Those who clamor for constant "active participation" in the liturgy, translation of divine services into the vernacular, and greater ecumenism with non Orthodox are examples of liberalism in this Church. No Orthodox version of Richard McBrian or Hans Kung (yet anyway). But Schemmen and Meyendorff were not far from Karl Rainer and Von Balthazar in our faith.
My experience has been that the Greeks, not the OCA, tended to have the most modernist problems (ironically, they also have the most reactionary types as well). The OCA, after all, canonised St. Alexis of Wilkes-Barre, whose main claim to fame was to essentially create the OCA out of a large (tens of thousands) group of Ruthenian Catholics back around the turn of the pervious century.
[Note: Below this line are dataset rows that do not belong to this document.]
Lemma inferred_scan_resolves_witness :
  MetadataResolver.Resolve (Some demo_store) "slk_drop_table" "slack"
    MetadataResolver.NewMetadataResolver =
  Ok (SafetyProfile.mk "slk_drop_table" "slack" EmptyString "critical" "delete" 20 true false
        false "inferred").
Proof.
  apply (inferred_scan_resolves (fun _ => "id") demo_store "slack" "slk"
           [("name", JStr "drop_table")] 0 [demo_scanned] 0 demo_scanned).
  - reflexivity.
  - vm_compute. reflexivity.
  - reflexivity.
  - done.
  - vm_compute. reflexivity.
  - intros row. vm_compute. intros [= <-]. reflexivity.
Defined.
(** ** Tool profiles and overrides *)

Definition UpsertToolProfile (profile : ToolProfileRow.t) : db -> res unit * db :=
  exec_checked (fun d =>
      upsertable (ToolProfileRow.BackendID profile, ToolProfileRow.ToolName profile)
        ToolProfileRow.ID (ToolProfileRow.ID profile) (tool_profiles d))
    (set_tool_profiles (fun m =>
    let key := (ToolProfileRow.BackendID profile, ToolProfileRow.ToolName profile) in
    <[key := match m !! key with
             | None => profile
             | Some old =>
                 ToolProfileRow.mk (ToolProfileRow.ID old) (ToolProfileRow.BackendID old)
                   (ToolProfileRow.ToolName old) (ToolProfileRow.RiskLevel profile)
                   (ToolProfileRow.ImpactScope profile) (ToolProfileRow.ResourceCost profile)
                   (ToolProfileRow.RequiresHITL profile) (ToolProfileRow.PIIExposure profile)
                   (ToolProfileRow.Idempotent profile) (ToolProfileRow.RawProfile profile)
                   (ToolProfileRow.ScannedAt profile)
             end]> m)).

Definition ListAllToolProfiles : db -> res (list ToolProfileRow.t) * db :=
  query (fun d => Ok (sort_by (by_text ToolProfileRow.BackendID ToolProfileRow.ToolName)
                        (rows (tool_profiles d)))).

(** ON CONFLICT(tool_name, backend_id): the user is part of what is replaced,
    not of the key. *)
Definition UpsertOverride (override : EnforcerOverrideRow.t) : db -> res unit * db :=
  exec_checked (fun d =>
      upsertable (EnforcerOverrideRow.ToolName override, EnforcerOverrideRow.BackendID override)
        EnforcerOverrideRow.ID (EnforcerOverrideRow.ID override) (overrides d))
    (set_overrides (fun m =>
    let key := (EnforcerOverrideRow.ToolName override, EnforcerOverrideRow.BackendID override) in
    <[key := match m !! key with
             | None => override
             | Some old =>
                 EnforcerOverrideRow.mk (EnforcerOverrideRow.ID old)
                   (EnforcerOverrideRow.ToolName old) (EnforcerOverrideRow.BackendID old)
                   (EnforcerOverrideRow.RiskLevel override)
                   (EnforcerOverrideRow.ImpactScope override)
                   (EnforcerOverrideRow.ResourceCost override)
                   (EnforcerOverrideRow.RequiresHITL override)
                   (EnforcerOverrideRow.PIIExposure override)
                   (EnforcerOverrideRow.UserID override)
                   (EnforcerOverrideRow.CreatedAt old) (EnforcerOverrideRow.UpdatedAt override)
             end]> m)).

Definition GetOverride (toolName backendID : string) : db -> res EnforcerOverrideRow.t * db :=
  query (fun d => match overrides d !! (toolName, backendID) with
                  | Some o => Ok o | None => Err ErrNoRows end).

Definition override_before : EnforcerOverrideRow.t -> EnforcerOverrideRow.t -> bool :=
  by_text EnforcerOverrideRow.ToolName EnforcerOverrideRow.BackendID.

Definition ListOverrides : db -> res (list EnforcerOverrideRow.t) * db :=
  query (fun d => Ok (sort_by override_before (rows (overrides d)))).

(** The rows of a user; an admin override has no user (NULL), so the empty
    user has none. *)
Definition user_overrides (userID : string) (d : db) : list EnforcerOverrideRow.t :=
  sort_by override_before
    (filter (fun o => EnforcerOverrideRow.UserID o = userID /\ userID <> EmptyString)
       (rows (overrides d))).

Definition DeleteOverride (toolName backendID : string) : db -> res unit * db :=
  exec (set_overrides (delete (toolName, backendID))).

(** What the resolver reads. *)
#[global] Instance db_profile_store : ToolProfileStore db := {
  GetToolProfile d backendID toolName :=
    if decide ("enforcer_tool_profiles" ∈ unreadable d) then Err ErrSql
    else match tool_profiles d !! (backendID, toolName) with
         | Some p => Ok p | None => Err ErrNoRows end;
  GetToolPrefix d backendID :=
    if decide ("backends" ∈ unreadable d) then Err ErrSql
    else match backends d !! backendID with Some p => Ok p | None => Err ErrNoRows end;
  ListUserOverrides d userID :=
    if decide ("enforcer_overrides" ∈ unreadable d) then Err ErrSql
    else Ok (user_overrides userID d)
}.

(** ** Rate limits *)

(** [id] is the generated one, used when the row has none; zero times become
    now. *)
Definition UpsertUserRateLimitOverride (id : string) (now : Time)
    (override : UserRateLimitOverrideRow.t) : db -> res unit * db :=
  let o := UserRateLimitOverrideRow.mk
    (if bool_decide (UserRateLimitOverrideRow.ID override = EmptyString) then id
     else UserRateLimitOverrideRow.ID override)
    (UserRateLimitOverrideRow.UserID override) (UserRateLimitOverrideRow.BackendID override)
    (if bool_decide (UserRateLimitOverrideRow.SetBy override = EmptyString) then "user"
     else UserRateLimitOverrideRow.SetBy override)
    (UserRateLimitOverrideRow.RiskCapacity override)
    (UserRateLimitOverrideRow.ResourceCapacity override)
    (UserRateLimitOverrideRow.CostMultiplier override)
    (Some (default now (UserRateLimitOverrideRow.CreatedAt override)))
    (Some (default now (UserRateLimitOverrideRow.UpdatedAt override))) in
  exec_checked (fun d =>
      upsertable (UserRateLimitOverrideRow.UserID o, UserRateLimitOverrideRow.BackendID o,
                  UserRateLimitOverrideRow.SetBy o)
        UserRateLimitOverrideRow.ID (UserRateLimitOverrideRow.ID o) (rate_overrides d))
    (set_rate_overrides (fun m =>
    let key := (UserRateLimitOverrideRow.UserID o, UserRateLimitOverrideRow.BackendID o,
                UserRateLimitOverrideRow.SetBy o) in
    <[key := match m !! key with
             | None => o
             | Some old =>
                 UserRateLimitOverrideRow.mk (UserRateLimitOverrideRow.ID old)
                   (UserRateLimitOverrideRow.UserID old) (UserRateLimitOverrideRow.BackendID old)
                   (UserRateLimitOverrideRow.SetBy old)
                   (UserRateLimitOverrideRow.RiskCapacity o)
                   (UserRateLimitOverrideRow.ResourceCapacity o)
                   (UserRateLimitOverrideRow.CostMultiplier o)
                   (UserRateLimitOverrideRow.CreatedAt old)
                   (UserRateLimitOverrideRow.UpdatedAt o)
             end]> m)).

Definition rate_overrides_of (userID backendID : string) (d : db) :
    list UserRateLimitOverrideRow.t :=
  filter (fun o => UserRateLimitOverrideRow.UserID o = userID /\
                   UserRateLimitOverrideRow.BackendID o = backendID) (rows (rate_overrides d)).

(** [QueryRow] takes the first of the rows of the user and backend. *)
Definition GetUserRateLimitOverride (userID backendID : string) :
    db -> res UserRateLimitOverrideRow.t * db :=
  query (fun d => match rate_overrides_of userID backendID d with
                  | o :: _ => Ok o | [] => Err ErrNoRows end).

Definition ListUserRateLimitOverrides (userID : string) :
    db -> res (list UserRateLimitOverrideRow.t) * db :=
  query (fun d => Ok (sort_by (by_text UserRateLimitOverrideRow.BackendID (fun _ => EmptyString))
    (filter (fun o => UserRateLimitOverrideRow.UserID o = userID) (rows (rate_overrides d))))).

Definition ListAllRateLimitOverrides : db -> res (list UserRateLimitOverrideRow.t) * db :=
  query (fun d => Ok (sort_by
    (by_text UserRateLimitOverrideRow.UserID UserRateLimitOverrideRow.BackendID)
    (rows (rate_overrides d)))).

Definition DeleteUserRateLimitOverride (userID backendID : string) : db -> res unit * db :=
  exec (set_rate_overrides (filter (fun kr =>
    ~ (UserRateLimitOverrideRow.UserID kr.2 = userID /\
       UserRateLimitOverrideRow.BackendID kr.2 = backendID)))).

Definition known_bucket_type (ty : string) : bool :=
  bool_decide (ty = "risk") || bool_decide (ty = "resource").

Definition ListRateLimitBucketConfigs : db -> res (list RateLimitBucketConfigRow.t) * db :=
  query (fun d => Ok (sort_by
    (by_text RateLimitBucketConfigRow.BackendID RateLimitBucketConfigRow.BucketType)
    (rows (bucket_configs d)))).

Definition UpsertRateLimitBucketConfig (config : RateLimitBucketConfigRow.t) :
    db -> res unit * db :=
  exec_checked (fun d =>
      known_bucket_type (RateLimitBucketConfigRow.BucketType config) &&
      upsertable (RateLimitBucketConfigRow.BackendID config,
                  RateLimitBucketConfigRow.BucketType config)
        RateLimitBucketConfigRow.ID (RateLimitBucketConfigRow.ID config) (bucket_configs d) &&
      bool_decide (is_Some (backends d !! RateLimitBucketConfigRow.BackendID config)))
    (set_bucket_configs (fun m =>
      let key := (RateLimitBucketConfigRow.BackendID config,
                  RateLimitBucketConfigRow.BucketType config) in
      <[key := match m !! key with
               | None => config
               | Some old =>
                   RateLimitBucketConfigRow.mk (RateLimitBucketConfigRow.ID old)
                     (RateLimitBucketConfigRow.BackendID old)
                     (RateLimitBucketConfigRow.BucketType old)
                     (RateLimitBucketConfigRow.Capacity config)
                     (RateLimitBucketConfigRow.RefillRate config)
                     (RateLimitBucketConfigRow.CreatedAt old)
                     (RateLimitBucketConfigRow.UpdatedAt config)
               end]> m)).

Definition ListRateLimitStates : db -> res (list RateLimitStateRow.t) * db :=
  query (fun d => Ok (rows (bucket_states d))).

(** The user and the backend are foreign keys. *)
Definition UpsertRateLimitState (state : RateLimitStateRow.t) : db -> res unit * db :=
  exec_checked (fun d =>
      known_bucket_type (RateLimitStateRow.BucketType state) &&
      upsertable (RateLimitStateRow.UserID state, RateLimitStateRow.BackendID state,
                  RateLimitStateRow.BucketType state)
        RateLimitStateRow.ID (RateLimitStateRow.ID state) (bucket_states d) &&
      bool_decide (RateLimitStateRow.UserID state ∈ users d) &&
      bool_decide (is_Some (backends d !! RateLimitStateRow.BackendID state)))
    (set_bucket_states (fun m =>
      let key := (RateLimitStateRow.UserID state, RateLimitStateRow.BackendID state,
                  RateLimitStateRow.BucketType state) in
      <[key := match m !! key with
               | None => state
               | Some old =>
                   RateLimitStateRow.mk (RateLimitStateRow.ID old)
                     (RateLimitStateRow.UserID old) (RateLimitStateRow.BackendID old)
                     (RateLimitStateRow.BucketType old) (RateLimitStateRow.CurrentLevel state)
                     (RateLimitStateRow.LastRefillAt state) (RateLimitStateRow.CreatedAt old)
               end]> m)).

(** ** Call rates *)

(** [time.Time.Truncate], the time counted from Go's zero time. *)
Definition truncate (t : Time) (d : Duration) : Time :=
  if d <=? 0 then t else t - t mod d.

Section CallRates.
(** [time.Time.Format] with the RFC 3339 layout. *)
Context (rfc3339 : Time -> string).
(* ===== verification/Enforcer.v ===== *)
(** * The enforcer: [src/enforcer/enforcer.go]

    The orchestrator of a tool call: it resolves the safety profile, checks the
    justification, evaluates the policies, applies the gate for calls no policy
    matched, consumes the rate-limit budget, and keeps the approvals, the kill
    switches and the policies.  Every operation is a function of the enforcer's
    state, which contains the database; [HandleToolCall] is written in the
    handler monad, with the source's early returns. *)
From S2P Require Import Prelude EnforcerTypes Heuristics Resolver CelEngine EnforcerStore.
From S2P Require RateLimit.
Open Scope Z_scope.
Open Scope go_scope.
Open Scope handler_scope.

(** What the enforcer calls and the repository does not define: JSON, the
    layout of times, the user table behind [UserStore] (email and role; [None]:
    no user store), and the executor of approved requests (status and body, or
    the text of the error; [None]: no executor). *)
Class EnforcerEnv := {
  rfc3339 : Time -> string;
  marshal : list (string * json) -> string;
  unmarshal_dispositions : string -> option (gmap MatchContext Action);
  get_user : option (string -> res (string * string));
  execute_request : option (string -> string -> string -> (Z * string) + string)
}.

(** What one call reads of the world: the clock, the order in which Go visits
    the policies, and fresh ids. *)
Record call_env := CallEnv {
  now : Time;
  order : list string;
  uuid : nat -> string
}.

Module Enforcer.
Section Enforcer.
Context `{CelLib} `{EnforcerEnv}.

Record t := mk {
  config : EnforcerConfig.t;
  resolver : MetadataResolver.t;
  engine : CELEngine.t;
  store : db;
  killSwitches : gmap string bool;
  rateLimit : RateLimit.RateLimitManager.t;
  (** The requests handed to the executor so far. *)
  executed : list (string * string * string)
}.

Definition with_config c e :=
  mk c (resolver e) (engine e) (store e) (killSwitches e) (rateLimit e) (executed e).
Definition with_resolver r e :=
  mk (config e) r (engine e) (store e) (killSwitches e) (rateLimit e) (executed e).
Definition with_engine en e :=
  mk (config e) (resolver e) en (store e) (killSwitches e) (rateLimit e) (executed e).
Definition with_store d e :=
  mk (config e) (resolver e) (engine e) d (killSwitches e) (rateLimit e) (executed e).
Definition with_killSwitches k e :=
  mk (config e) (resolver e) (engine e) (store e) k (rateLimit e) (executed e).
Definition with_rateLimit m e :=
  mk (config e) (resolver e) (engine e) (store e) (killSwitches e) m (executed e).
Definition with_executed l e :=
  mk (config e) (resolver e) (engine e) (store e) (killSwitches e) (rateLimit e) l.

(** A statement of the store, as an operation of the enforcer. *)
Definition on_store {A} (f : db -> A * db) (e : t) : A * t :=
  let '(a, d) := f (store e) in (a, with_store d e).

(** *** Policies *)

Definition ToCELPolicy (row : PolicyRow.t) : CELPolicy.t :=
  CELPolicy.mk (PolicyRow.ID row) (PolicyRow.Description row) (PolicyRow.Expression row)
    (PolicyRow.act row) (PolicyRow.Message row) (PolicyRow.Severity row)
    (PolicyRow.Enabled row) (PolicyRow.Priority row)
    (if bool_decide (PolicyRow.DispositionsJSON row = EmptyString) then None
     else unmarshal_dispositions (PolicyRow.DispositionsJSON row)).

(** The engine after the rows were added one by one, errors being logged;
    [orders i] is the order of the map of policies at the i-th addition. *)
Fixpoint add_policies (orders : nat -> list string) (rows : list PolicyRow.t)
    (en : CELEngine.t) : CELEngine.t :=
  match rows with
  | [] => en
  | row :: rows' =>
      add_policies (fun i => orders (S i)) rows'
        (CELEngine.AddPolicy (orders O) (ToCELPolicy row) en).2
  end.

Definition loadPolicies (orders : nat -> list string) (e : t) : res unit * t :=
  match on_store ListPolicies e with
  | (Err err, e1) => (Err err, e1)
  | (Ok policies, e1) => (Ok tt, with_engine (add_policies orders policies (engine e1)) e1)
  end.

Definition AddPolicy (ord : list string) (policy : PolicyRow.t) (e : t) : res unit * t :=
  match on_store (CreatePolicy policy) e with
  | (Err err, e1) => (Err err, e1)
  | (Ok _, e1) =>
      let '(r, en) := CELEngine.AddPolicy ord (ToCELPolicy policy) (engine e1) in
      (r, with_engine en e1)
  end.

Definition UpdatePolicy (orders : nat -> list string) (policy : PolicyRow.t) (e : t) :
    res unit * t :=
  match on_store (EnforcerStore.UpdatePolicy policy) e with
  | (Err err, e1) => (Err err, e1)
  | (Ok _, e1) => loadPolicies orders e1
  end.

Definition DeletePolicy (orders : nat -> list string) (id : string) (e : t) : res unit * t :=
  match on_store (EnforcerStore.DeletePolicy id) e with
  | (Err err, e1) => (Err err, e1)
  | (Ok _, e1) => loadPolicies orders e1
  end.

(** *** Rate-limit configuration and persistence *)

Definition SetBackendRateLimit (backendID : string)
    (riskCapacity riskRefill resourceCapacity resourceRefill : Z) (e : t) : t :=
  with_rateLimit (RateLimit.RateLimitManager.SetDefaultConfig backendID riskCapacity
    riskRefill resourceCapacity resourceRefill (rateLimit e)) e.

Definition default_rate_limits : list (string * (Z * Z) * (Z * Z)) := [
  ("slack", (100, 20), (200, 40)); ("newrelic", (150, 30), (300, 60));
  ("oracle", (50, 10), (100, 20)); ("github", (100, 20), (200, 40));
  ("circleci", (80, 16), (160, 32)); ("k8s", (100, 20), (200, 40));
  ("aws", (100, 20), (200, 40)); ("atlassian", (100, 20), (200, 40));
  ("qdrant", (80, 15), (160, 30)); ("mongodb", (60, 12), (120, 24));
  ("appscan_asoc", (40, 8), (80, 16)); ("mcpbridge", (200, 40), (400, 80))].

Definition SetDefaultRateLimits (e : t) : t :=
  foldl (fun e c => let '(b, (rc, rr), (sc, sr)) := c in SetBackendRateLimit b rc rr sc sr e)
    e default_rate_limits.

Definition SetRateLimitConfig (backendID : string)
    (riskCapacity riskRefill resourceCapacity resourceRefill : Z) : t -> t :=
  SetBackendRateLimit backendID riskCapacity riskRefill resourceCapacity resourceRefill.

(** Capacity and rate of the row are not loaded. *)
Definition state_from_db (s : RateLimitStateRow.t) : RateLimit.BucketStateForDB.t :=
  RateLimit.BucketStateForDB.mk (RateLimitStateRow.UserID s) (RateLimitStateRow.BackendID s)
    (RateLimitStateRow.BucketType s) (RateLimitStateRow.CurrentLevel s) 0 0
    (RateLimitStateRow.LastRefillAt s).

Definition LoadRateLimitStates (tm : Time) (e : t) : res unit * t :=
  match on_store ListRateLimitStates e with
  | (Err err, e1) => (Err err, e1)
  | (Ok states, e1) =>
      (Ok tt, with_rateLimit (RateLimit.RateLimitManager.LoadStates
                (state_from_db <$> states) tm (rateLimit e1)) e1)
  end.

(** Stops at the first row that cannot be written. *)
Fixpoint save_states (env : call_env) (i : nat) (states : list RateLimit.BucketStateForDB.t)
    (e : t) : res unit * t :=
  match states with
  | [] => (Ok tt, e)
  | s :: states' =>
      let row := RateLimitStateRow.mk (uuid env i) (RateLimit.BucketStateForDB.UserID s)
        (RateLimit.BucketStateForDB.BackendID s) (RateLimit.BucketStateForDB.BucketType s)
        (RateLimit.BucketStateForDB.CurrentLevel s)
        (RateLimit.BucketStateForDB.LastRefillAt s) (now env) in
      match on_store (UpsertRateLimitState row) e with
      | (Err err, e1) => (Err err, e1)
      | (Ok _, e1) => save_states env (S i) states' e1
      end
  end.

Definition SaveRateLimitStates (env : call_env) (e : t) : res unit * t :=
  save_states env 0 (RateLimit.RateLimitManager.GetAllStates (rateLimit e)) e.

Definition StopRateLimitRefill (env : call_env) (e : t) : t :=
  (SaveRateLimitStates env
     (with_rateLimit (RateLimit.RateLimitManager.StopPersist
        (RateLimit.RateLimitManager.Stop (rateLimit e))) e)).2.

Definition ResetUserRateLimit (userID backendID : string) (tm : Time) (e : t) : t :=
  with_rateLimit
    (RateLimit.RateLimitManager.ResetUserBuckets userID backendID tm (rateLimit e)) e.

Definition NewEnforcer (cfg : EnforcerConfig.t) (orders : nat -> list string) (tm : Time)
    (d : db) : res t :=
  let e := mk cfg MetadataResolver.NewMetadataResolver CELEngine.NewCELEngine d ∅
             RateLimit.RateLimitManager.NewRateLimitManager [] in
  match loadPolicies orders e with
  | (Err err, _) => Err (Wrapf "failed to load policies" err)
  | (Ok _, e1) =>
      let e2 := SetDefaultRateLimits e1 in
      let e3 := if EnforcerConfig.InferredCostMultiplier (config e2) =? 0
                then with_config (EnforcerConfig.with_InferredCostMultiplier 3 (config e2)) e2
                else e2 in
      Ok (LoadRateLimitStates tm e3).2
  end.

(** *** Overrides *)

Definition RegisterOverride (toolName backendID : string) (p : SafetyProfile.t) (e : t) :
    res unit * t :=
  let '(r, rs) := MetadataResolver.RegisterOverride toolName backendID p (resolver e) in
  (r, with_resolver rs e).

Definition RemoveOverride (toolName backendID : string) (e : t) : res unit * t :=
  let '(r, rs) := MetadataResolver.RemoveOverride toolName backendID (resolver e) in
  (r, with_resolver rs e).

Definition SetUserRateLimitOverride (id : string) (tm : Time)
    (override : UserRateLimitOverrideRow.t) (e : t) : res unit * t :=
  let backend := UserRateLimitOverrideRow.BackendID override in
  let '((globalRiskCap, _), (globalResCap, _)) :=
    RateLimit.RateLimitManager.GetDefaultConfig backend (rateLimit e) in
  let mult := if UserRateLimitOverrideRow.CostMultiplier override =? 0 then 1
              else UserRateLimitOverrideRow.CostMultiplier override in
  let riskCap := if UserRateLimitOverrideRow.RiskCapacity override =? 0 then globalRiskCap
                 else UserRateLimitOverrideRow.RiskCapacity override in
  let resCap := if UserRateLimitOverrideRow.ResourceCapacity override =? 0 then globalResCap
                else UserRateLimitOverrideRow.ResourceCapacity override in
  if (globalRiskCap <? riskCap *! mult) || (globalResCap <? resCap *! mult)
  then (Err ErrOverrideTooPermissive, e)
  else
    match on_store (UpsertUserRateLimitOverride id tm override) e with
    | (Err err, e1) => (Err err, e1)
    | (Ok _, e1) =>
        (Ok tt, with_rateLimit (RateLimit.RateLimitManager.SetUserConfig
           (RateLimit.UserBucketConfig.mk (UserRateLimitOverrideRow.UserID override) backend
              (UserRateLimitOverrideRow.RiskCapacity override) 0
              (UserRateLimitOverrideRow.ResourceCapacity override) 0
              (UserRateLimitOverrideRow.CostMultiplier override)) (rateLimit e1)) e1)
    end.

(** riskCap, riskRefill, resCap, resRefill, costMultiplier *)
Definition GetEffectiveBucketConfig (userID backendID : string) (e : t) : Z * Z * Z * Z * Z :=
  match RateLimit.RateLimitManager.GetUserConfig userID backendID (rateLimit e) with
  | None => (0, 0, 0, 0, 0)
  | Some cfg =>
      (RateLimit.UserBucketConfig.RiskCapacity cfg, RateLimit.UserBucketConfig.RiskRefill cfg,
       RateLimit.UserBucketConfig.ResCapacity cfg, RateLimit.UserBucketConfig.ResRefill cfg,
       RateLimit.UserBucketConfig.CostMultiplier cfg)
  end.

(** *** Kill switches *)

Definition EnableKillSwitch (env : call_env) (scope userID reason : string) (e : t) :
    res unit * t :=
  match on_store (EnforcerStore.EnableKillSwitch (uuid env 0) scope userID reason (now env)) e
  with
  | (Err err, e1) => (Err err, e1)
  | (Ok _, e1) => (Ok tt, with_killSwitches (<[scope := true]> (killSwitches e1)) e1)
  end.

Definition DisableKillSwitch (env : call_env) (scope : string) (e : t) : res unit * t :=
  match on_store (EnforcerStore.DisableKillSwitch scope (now env)) e with
  | (Err err, e1) => (Err err, e1)
  | (Ok _, e1) => (Ok tt, with_killSwitches (delete scope (killSwitches e1)) e1)
  end.

Definition IsKillSwitchActive (scope : string) (e : t) : bool :=
  if default false (killSwitches e !! scope) then true
  else default false (killSwitches e !! "global").

(** The check [Evaluate] makes; an error of the store counts as inactive. *)
Definition isKillSwitchActive (scope : string) (e : t) : bool * t :=
  if negb (EnforcerConfig.EnableKillSwitch (config e)) then (false, e)
  else let '((active, _), e1) := on_store (EnforcerStore.IsKillSwitchActive scope) e in
       (active, e1).

(** *** Evaluation *)

Definition audit_context (ctx : DecisionContext.t) : list (string * json) :=
  let s := DecisionContext.Safety ctx in
  [("risk", JStr (SafetyProfile.Risk s)); ("impact", JStr (SafetyProfile.Impact s));
   ("cost", JNum (SafetyProfile.Cost s) 0); ("requires_hitl", JBool (SafetyProfile.RequiresHITL s))].

(** The result of the INSERT is not looked at. *)
Definition logDecision (env : call_env) (ctx : DecisionContext.t) (d : EnforcerDecision.t)
    (e : t) : t :=
  (on_store (LogAuditEvent (uuid env 1) (uuid env 0) (DecisionContext.UserID ctx)
     (DecisionContext.Tool ctx) (EnforcerDecision.act d) (EnforcerDecision.PolicyID d)
     (EnforcerDecision.Message d) (marshal (audit_context ctx))
     (DecisionContext.Justification ctx)
     (match DecisionContext.Args ctx with [] => "{}" | args => marshal args end)
     (now env)) e).2.

Definition result := (EnforcerDecision.t * option error)%type.

Definition Evaluate (env : call_env) (ctx : DecisionContext.t) (e : t) : result * t :=
  let '(active, e1) := isKillSwitchActive (DecisionContext.BackendID ctx) e in
  if active then
    ((EnforcerDecision.of_gate ActionDeny SeverityCritical "Emergency kill switch is active"
        EmptyString, Some ErrKillSwitchActive), e1)
  else
    match CELEngine.Evaluate (order env) (now env) ctx (engine e1) with
    | Err err => ((EnforcerDecision.zero, Some (Wrapf "policy evaluation failed" err)), e1)
    | Ok decision => ((decision, None), logDecision env ctx decision e1)
    end.

Definition resolveDisposition (ctx : MatchContext) (e : t) : Action * string :=
  match CELEngine.LookupDisposition ctx (engine e) with
  | None => (ActionDeny, "Rate limit exceeded: no disposition policy configured for context '"
                         +:+ ctx +:+ "'")
  | Some r => r
  end.
End Enforcer.
Arguments t {_}.
End Enforcer.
This does not seem to me to be very "ecumenical." It seems to me that aside from the boutique sect Orthodox, whose Orthodoxy is an extention of their trendy Russian-arthouse-film-and-sushi lifestyle, and aside from thier financial scandals, the OCA is in significantly better shape than GOArch because so much of the OCA is made up of converts, as opposed to a bunch of ethnic Greeks and their non-Greek spouses, whose Orthodoxy consists of being Greek.
I disagree that the use of the vernacular is an example of Orthodox modernism. Rather, it seems to be following the pattern of traditional missionary activity, for example, when the Faith was brought to the West and translated into Latin, or to the Slavs and translated into Slavonic. As for the use of English, St. Innocent of Alaska was already working on English translations of Liturgy and the Services back in the 19th Century when he moved the American mission from Alaska to San Francisco. The quality of the Orthodox translations of their services is far better than the Unitate versions, and it seems to me that the real fight is between using modern pronouns like the Greeks and some of the OCA, using slightly-Elizabethanised English like some of the OCA and the Antiochenes, or using heavily-Elizabethanised St. John of Krondstadt Press English like ROCOR.
I have not read much Meyendorff (either of them), but I have read a lot of Schmemann; why do you think he is a modernist? What does he say that Cabasilas did not say,
mutatis mutandis, back in the 14th Century? It seems to me that Schmemann was primarily concerned with making the liturgical life of the Church a lived reality for Orthodox Christians--first by promoting a greater understanding of the sacraments themselves, and more significantly by promoting the incorporation of a sacramental mindset in daily life. I think Schmemann correctly saw that Orthodoxy had been declining into a cultic Chruch--that is, a Church that exists for the sake of performing the services, but with little fruit in the lives of the Orthodox. Arguably, this is what the Roman Catholic Church was prior to Vatican II, and what it still is now--except that the cult is so much less attractive. The Orthodox do have an advantage over the Catholics in this regard--they fetishize ethnic custom the way Catholics fetishize power, and so it is unlikely that they will be able to muck up their Liturgy the way the Catholics have.